Nous publions également des articles de la presse du Parti qui rappellent le scandale des commandites de 1995, à l'époque du gouvernement libéral de Jean Chrétien. Trop désireux de faire échec au référendum sur la souveraineté du Québec et de rester au pouvoir, le Parti libéral s'est embourbé dans la corruption. Tous les partis à la Chambre des communes l'ont rejoint dans son « mouvement pour l'unité canadienne » en violation des lois électorales du Québec. La Commission d'enquête sur le programme de commandites et les activités publicitaires présidée par le juge John Gomery a révélé l'étendue des pratiques de corruption et les libéraux ont été chassés du pouvoir. Avant de quitter, les libéraux ont prétendu répondre au scandale des commandites en instituant des limites sur les contributions des sociétés aux partis politiques et aux candidats, disant que cela allait mettre fin à « l'influence indue de l'argent ». Les conservateurs de Stephen Harper sont allés plus loin et ont interdit les contributions des sociétés. Rien de cela n'allait changer le caractère essentiellement corrompu du gouvernement de parti au Canada. Sous le gouvernement moralisateur de Stephen Harper, la corruption s'est répandue davantage et maintenant elle atteint de nouveaux sommets sous le gouvernement des « voies ensoleillées » de Justin Trudeau.

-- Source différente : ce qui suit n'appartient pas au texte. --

(** The six digits a stripped input stands for: a shorthand doubled, a
    standard string as it is, the first six of eight; nothing for another
    length. *)
Definition six_digits (s : string) : option string :=
  match String.length s with
  | 3%nat => Some (double_each s)
  | 6%nat => Some s
  | 8%nat => Some (String.substring 0 6 s)
  | _ => None
  end.

(** [parseHex] of the specification: strip, pick the six digits, decode. *)
Definition parseHex (s : string) : option RGBComponents :=
  match six_digits (strip s) with
  | Some digits => decode6 digits
  | None => None
  end.

(** ASCII lower case: [A-Z] to [a-z], every other byte kept. *)
Definition to_lower (c : ascii) : ascii :=
  let n := N_of_ascii c in
  if ((65 <=? n) && (n <=? 90))%N then ascii_of_N (n + 32) else c.

Fixpoint lowercase (s : string) : string :=
  match s with
  | EmptyString => EmptyString
  | String c rest => String (to_lower c) (lowercase rest)
  end.

End Spec.

(** ** Checking every RGB triple

    The 256 channel values once divided by 255, and a boolean check of the
    hue of every triple of them.  On these values [math.Max] and [math.Min]
    are the plain comparisons [cmp_max] and [cmp_min] (no infinity, no NaN,
    no negative zero), which is itself checked on every pair. *)

Module Sweep.

Local Open Scope float_scope.

Definition channel (n : nat) : float64 := float64_of_uint8 (Z.of_nat n) / 255.

Definition channels : list float64 := Eval vm_compute in map channel (seq 0 256).

Definition cmp_max (x y : float64) : float64 := if y <? x then x else y.
Definition cmp_min (x y : float64) : float64 := if x <? y then x else y.

Definition max_min_agree (x y : float64) : bool :=
  Leibniz.eqb (Max x y) (cmp_max x y) && Leibniz.eqb (Min x y) (cmp_min x y).

(** The hue [getHSLFromRGB] computes from the normalised channels, their
    maximum and their minimum. *)
Definition hue_of (max min r g b : float64) : float64 :=
  let c := max - min in
  let hue :=
    if c =? 0 then 0
    else if max =? r then
      let segment := (g - b) / c in
      let shift := if segment <? 0 then 6 else 0 in
      segment + shift
    else if max =? g then
      let segment := (b - r) / c in
      let shift := 2 in
      segment + shift
    else if max =? b then
      let segment := (r - g) / c in
      let shift := 4 in
      segment + shift
    else 0 in
  hue * 60.

(** A floored hue that some rule among 4 to 11 matches: not negative, and
    not strictly between 345 and 346. *)
Definition matched (h : float64) : bool :=
  (0 <=? h) && ((h <=? 345) || (346 <=? h)).

Definition hue_ok (hue : float64) : bool :=
  (0 <=? hue) && (hue <? 360) && matched (Floor hue).

(** The check of the triple [(r, g, b)], given the maximum [m1] and the
    minimum [m2] of [r] and [g]. *)
Definition triple_ok (r g m1 m2 b : float64) : bool :=
  hue_ok (hue_of (cmp_max m1 b) (cmp_min m2 b) r g b).

End Sweep.

(** The [switch] of [GetColorFromHex], on the string left once a leading
    [#] is gone. *)
Definition switch_on_length (hexColor : string) : exec (Color * error) :=
  match String.length hexColor with
  | 3%nat =>
      a <- slice hexColor 0 1 ;;
      b <- slice hexColor 1 2 ;;
      c <- slice hexColor 2 3 ;;
      rgb <- getRGBFromHex (a ++ a ++ b ++ b ++ c ++ c) ;;
      Returns (GetColorFromRGB rgb, nil)
  | 6%nat =>
      rgb <- getRGBFromHex hexColor ;;
      Returns (GetColorFromRGB rgb, nil)
  | 8%nat =>
      s <- slice hexColor 0 6 ;;
      rgb <- getRGBFromHex s ;;
      Returns (GetColorFromRGB rgb, nil)
  | _ => Returns (Unknown, invalid_hex hexColor)
  end.

(** What [getRGBFromHex] does on six characters: the decoded triple, or the
    panic of the first pair that is not two hex digits. *)
Definition six_chars (r1 r2 g1 g2 b1 b2 : ascii) : exec RGBComponents :=
  let bad (x y : ascii) : exec RGBComponents :=
    Panics (PanicError (strconv.syntaxError "ParseUint" (String x (String y "")))) in
  match Spec.hex_byte r1 r2 with
  | None => bad r1 r2
  | Some r =>
      match Spec.hex_byte g1 g2 with
      | None => bad g1 g2
      | Some g =>
          match Spec.hex_byte b1 b2 with
          | None => bad b1 b2
          | Some b => Returns (mkRGB r g b)
          end
      end
  end.

(** Rules 1 to 3 of [matchColorFromHSL], which look at saturation and
    lightness only and answer White or Black. *)
Definition white_or_black (hsl : HSLComponents) : bool :=
  let l := Floor (Lightness hsl) in
  let s := Floor (Saturation hsl) in
  (((s <=? 10) && (90 <=? l))
   || (l <=? 13)
   || (((s <=? 10) && (l <=? 70)) || (s =? 0)))%float.

(** Rules 4 to 11 and the default, on the floored saturation and hue. *)
Definition by_hue (s h : float64) : Color :=
  if (((0 <=? h) && (h <=? 16)) || (346 <=? h))%float then Red
  else if ((16 <? h) && (h <=? 36))%float then
    if (s <? 90)%float then Orange else Orange
  else if ((36 <? h) && (h <=? 64))%float then
    if (s <? 90)%float then Yellow else Yellow
  else if ((64 <? h) && (h <=? 165))%float then Green
  else if ((165 <? h) && (h <=? 208))%float then LightBlue
  else if ((208 <? h) && (h <=? 260))%float then Blue
  else if ((260 <? h) && (h <=? 290))%float then Purple
  else if ((290 <? h) && (h <=? 345))%float then Purple
  else Unknown.

(** The hue range [0, 360) the specification expects. *)
Definition hue_in_range (hue : float64) : bool := ((0 <=? hue) && (hue <? 360))%float.
Arguments hue_in_range hue%_float.

(** ** [Color] as the [int] it is, and its [String] method *)

(** The value [iota] gives each constant. *)
Definition Color_value (c : Color) : Z :=
  match c with
  | Unknown => 0 | White => 1 | Black => 2 | Red => 3 | Orange => 4
  | Yellow => 5 | Green => 6 | LightBlue => 7 | Blue => 8 | Purple => 9
  end.

Definition colors : list string :=
  ["Unknown"; "White"; "Black"; "Red"; "Orange"; "Yellow"; "Green"; "Light Blue"; "Blue";
   "Purple"].

(** [a[i]] on an array of strings, with the run-time bounds check (a negative
    index is reported as 0 in the panic value). *)
Definition array_index (a : list string) (i : Z) : exec string :=
  if (0 <=? i) && (i <? Z.of_nat (List.length a))
  then Returns (nth (Z.to_nat i) a "")
  else Panics (IndexOutOfRange (Z.to_nat i) (List.length a)).

(** [fmt.Sprintf("Color(%d)", n)] *)
Definition Sprintf_Color (n : Z) : string :=
  "Color(" ++ NilZero.string_of_int (Z.to_int n) ++ ")".

(** The method [String] on a [Color] of any integer value. *)
Definition Color_String (c : Z) : exec string :=
  if (c <? Color_value Unknown) || (Color_value Purple <? c)
  then Returns (Sprintf_Color c)
  else array_index colors c.

Definition Color_eqb (c1 c2 : Color) : bool := Color_value c1 =? Color_value c2.

(** ** Tables and checks for the properties of the conversion *)

Module Table.

Local Open Scope float_scope.

(** The colour of a grey [(v, v, v)]. *)
Definition grey (v : Z) : Color := if (230 <=? v)%Z then White else Black.

(** The colour of an integral hue, by the thresholds of rules 4 to 11. *)
Definition hue_name (n : Z) : Color :=
  if ((n <=? 16) || (346 <=? n))%Z then Red
  else if (n <=? 36)%Z then Orange
  else if (n <=? 64)%Z then Yellow
  else if (n <=? 165)%Z then Green
  else if (n <=? 208)%Z then LightBlue
  else if (n <=? 260)%Z then Blue
  else Purple.

(** The [float64] of an integer number of degrees. *)
Definition degree (n : Z) : float64 := of_uint63 (Uint63.of_Z n).

Definition bytes : list Z := map Z.of_nat (seq 0 256).

Definition degrees : list Z := map Z.of_nat (seq 0 360).

(** The channels of the values 0 to 50, and of the values 230 to 255. *)
Definition dark : list float64 := Eval vm_compute in map Sweep.channel (seq 0 51).
Definition bright : list float64 := Eval vm_compute in map Sweep.channel (seq 230 26).

(** The minimum and the maximum of two channels bracket both. *)
Definition bracketed (x y : float64) : bool :=
  (Sweep.cmp_min x y <=? x) && (Sweep.cmp_min x y <=? y)
  && (x <=? Sweep.cmp_max x y) && (y <=? Sweep.cmp_max x y).

(** Saturation and lightness computed from a maximum and a minimum. *)
Definition saturation_of (max min : float64) : float64 := (max - min) * 100.
Definition lightness_of (max min : float64) : float64 := (max + min) * 50.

L'important dans tout cela est de voir que, comme avec le scandale des commandites et ensuite la corruption du gouvernement Harper, il ne s'agit pas de fautes commises par certains individus qui doivent être punis, mais ne le sont jamais. Ces scandales à répétition sont l'expression d'un problème fondamental : dans ce système appelé démocratie représentative basé sur ce qu'on appelle le gouvernement responsable, le peuple est dépourvu de tout moyen d'obliger ceux qui sont au pouvoir à rendre des comptes.

Le spectacle auquel nous assistons aujourd'hui montre comment tout ce monde, - le premier ministre et son personnel, les hommes de main de l'État passés et présents, les chefs des autres partis à la Chambre des communes et de l'opposition officielle, d'anciens juges de la Cour suprême et les médias à la disposition du maintien du pouvoir d'intérêts privés étroits sur le corps politique -,  tout ce monde agit d'une façon coordonnée. Tous détournent l'attention de la nécessité de trouver une solution au fait que le peuple est dépourvu des moyens d'obliger les gouvernements à rendre des comptes.

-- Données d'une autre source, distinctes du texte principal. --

(* ===== verification/_CoqProject ===== *)
-Q . S2P
Prelude.v
PoolPolicy.v
PolicyTests.v
Concurrency.v
Pool.v
PoolCorrect.v
PoolSafety.v
FairQueue.v
AsyncWaiter.v
Streams.v
StreamsCorrect.v
StreamSpec.v
Memory.v
Guards.v
GuardsCorrect.v
Cpu.v
CpuWatchdog.v
SignalTimers.v
CpuSlots.v
ObjectQueue.v
ObjectFrames.v
Scheduler.v
WebSockets.v
Timers.v
BodyStreams.v
WebApi.v
FetchApi.v
GuestSockets.v
Setup.v
CodeCache.v
Handlers.v
Dispatch.v
Gc.v
Traceable.v
Isolates.v
ExecutionContext.v
Turns.v
DurableObject.v
DurableObjectCorrect.v
ObjectSteps.v
Platform.v
PlatformCorrect.v
Worker.v
Readers.v
Natives.v
ObjectScript.v
Transactions.v
ObjectRuns.v
ObjectGates.v
EnvBindings.v
PlainBindings.v
Compression.v
TextEncoding.v
Loading.v
Rounds.v
Crypto.v
CryptoCorrect.v
SourceTests.v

Les libéraux disent qu'il ne s'agit que d'interprétations différentes des événements et des propos tenus, tandis que l'opposition se querelle à savoir s'il faut des accusations au criminel ou une commission d'enquête. Tous cherchent à cacher que c'est le système de démocratie représentative et le processus électoral construit sur cette base qui sont en crise et qu'un renouveau est devenu nécessaire. S'il faut parler de légitimité, c'est la légitimité du processus qui porte au pouvoir des gouvernements de parti sur lesquels le peuple n'exerce aucun contrôle qui est remise en cause par les développements actuels.

Le Canada prêche contre la corruption dans les pays dits « du tiers monde ». Il consacre d'immenses sommes d'argent à former des étrangers à faire les choses « dans la légalité ». Dans le cas du Venezuela, sous prétexte de fournir une aide humanitaire et de s'opposer au gouvernement et au président prétendument corrompus, le gouvernement du Canada soutient même un coup d'État sanglant et poursuit une politique d'apaisement face aux plans des États-Unis d'envahir ce pays. La ministre des Affaires étrangères, Chrystia Freeland, joue le rôle de grand chevalier blanc de l'État de droit et de la démocratie et du juge de ce qui est « légitime » dans les autres pays. Mais cette affaire de SNC-Lavalin montre que la corruption au Canada est sans égale. La différence est qu'au Canada tout est « légal ». Les tentatives de présenter la corruption du Canada comme « légale » sont méprisables et condamnables, mais on dira néanmoins que cela est nécessaire et donc « légitime ».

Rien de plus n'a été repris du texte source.